No square, or white linen in a plain fold. No color, no silk, no fancy fold.


----------



## Orgetorix (May 20, 2005)

A pocket square isn't showing off. It's just part of being dressed.

I agree--plain white, TV fold. I wore one to a memorial service last week with a charcoal suit, white shirt, and black tie with white dots.


----------



## Acct2000 (Sep 24, 2005)

Orgetorix said:


> A pocket square isn't showing off. It's just part of being dressed.
> 
> I agree--plain white, TV fold. I wore one to a memorial service last week with a charcoal suit, white shirt, and black tie with white dots.


Only to the 1% of the population that posts on these boards.


----------



## TRH (Sep 6, 2009)

I would say yes, but please keep it to a basic white linen in a barely visible TV-fold. That's what I wore at both my grandfathers' funerals.


----------



## egerland (Aug 18, 2008)

Thanks for the info. Fortunately I just received a white linen square from Hudson of Atlanta. Fast service, good prices.


----------



## CuffDaddy (Feb 26, 2009)

forsbergacct2000 said:


> Only to the 1% of the population that posts on these boards.

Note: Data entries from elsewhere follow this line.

(* ===== verification/AccountAuth.v ===== *)
(** * AccountAuth: account revisions, companion tokens, push installations and
    service entitlements

    Models [internal/accountauth/store.go], [push_installation.go] and
    [entitlement.go]: the reference ledger that orders logins, logouts,
    suspensions and token registrations of an account. The store is behind one
    mutex, so every method is one step; each method reads the clock at most once
    ([now]), and its context is an argument. Go maps are finite maps; the loops
    over them only update or delete the entry they look at, so their order does
    not matter. *)

From stdpp Require Import base gmap strings list fin_maps sorting.
From Stdlib Require Import ZArith Lia.
From Stdlib.Strings Require Import Byte.
From S2P Require Import Prelude GoBase GoCrypto Auth.

Module AccountAuth.
Import Ident.

Definition MaximumTokenLifetime : Duration := hour.
Definition MinimumTokenLifetime : Duration := minute.
Definition maximumClockSkew : Duration := 30 * second.
Definition maximumAccountRevision : Z := MaximumBindingRevision.

Inductive error : Type :=
| ErrInvalid
| ErrNotFound
| ErrConflict
| ErrStaleSession
| ErrSuspended
| ErrInactive
| ErrCapacity
| ErrRevisionExhausted
| ErrStaleEntitlement
| ErrUnavailable.

#[global] Instance error_eq_dec : EqDecision error.
Proof. solve_decision. Defined.

(** A context that is nil, cancelled or expired, or live. *)
Inductive context : Type := CtxNil | CtxDone | CtxLive.

#[global] Instance context_eq_dec : EqDecision context.
Proof. solve_decision. Defined.

Definition nil_ctx (ctx : context) : bool := bool_decide (ctx = CtxNil).
Definition ctx_Err (ctx : context) : bool := bool_decide (ctx = CtxDone).

Inductive AccountStatus : Type := AccountActive | AccountSuspended.

#[global] Instance AccountStatus_eq_dec : EqDecision AccountStatus.
Proof. solve_decision. Defined.

Record Principal : Type := {
  p_TenantID : string;
  p_Subject : string;
}.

Bah. A plain, white fold is not showy. And it's highly functional at a funeral, where tears may be abundant.*

Is wearing a plain black tie to a funeral showy? What if it's a really _nice_ plain black tie? At what point does traditional, sober, respectful attire become "showing off"? Should the black shoes be slightly scuffed - is a mirror shine too flashy?

*Now, if you're sitting next to someone who is crying and you don't offer it on the grounds that it is "for showing, not blowing," then that _would_ be tacky in a funereal context.


----------



## JLibourel (Jun 13, 2004)

Agree that a plain white linen square is the best choice for a funeral. At one funeral I attended a few years back, the husband of the deceased, a fine old fellow, did not wear a tie but did have a square. Go figure.

However, I would not sacrifice a good linen square because someone was sniveling and weeping. A prudent gentleman should keep a couple of plain white cotton handkerchiefs on his person that he can bestow upon female mourners at need.


----------



## deanayer (Mar 30, 2008)

I wore a black silk in a TV fold with a black jacket at the last funeral I went to.
It was discreet and wasn't hanging out like a potted plant so I would say its OK if it isn't festive or garish. I hope it didn't look too Regis Philbin.


----------



## Svenn (Sep 10, 2009)

forsbergacct2000 said:


> I would not recommend it; a funeral is for showing solidarity with the friends and relatives of the deceased, not for showing off sartorially. However, if you must, I would do a simple white linen square with a TV fold.


I agree, fussing over what to wear to a funeral is perhaps the highest epitome of the neurosis of the human condition. I cannot imagine being so self-absorbed that I would replace an event designed to remind us of the transiency of life with an opportunity to fret over the most shallow aspect of my personality, my appearance. Then again, I don't believe in formalized funerals in a general sense, even atheistic ones have strong religious presumptions behind them... I much prefer the 'ol hike to his favorite lake and spread the ashes with the family type of deal.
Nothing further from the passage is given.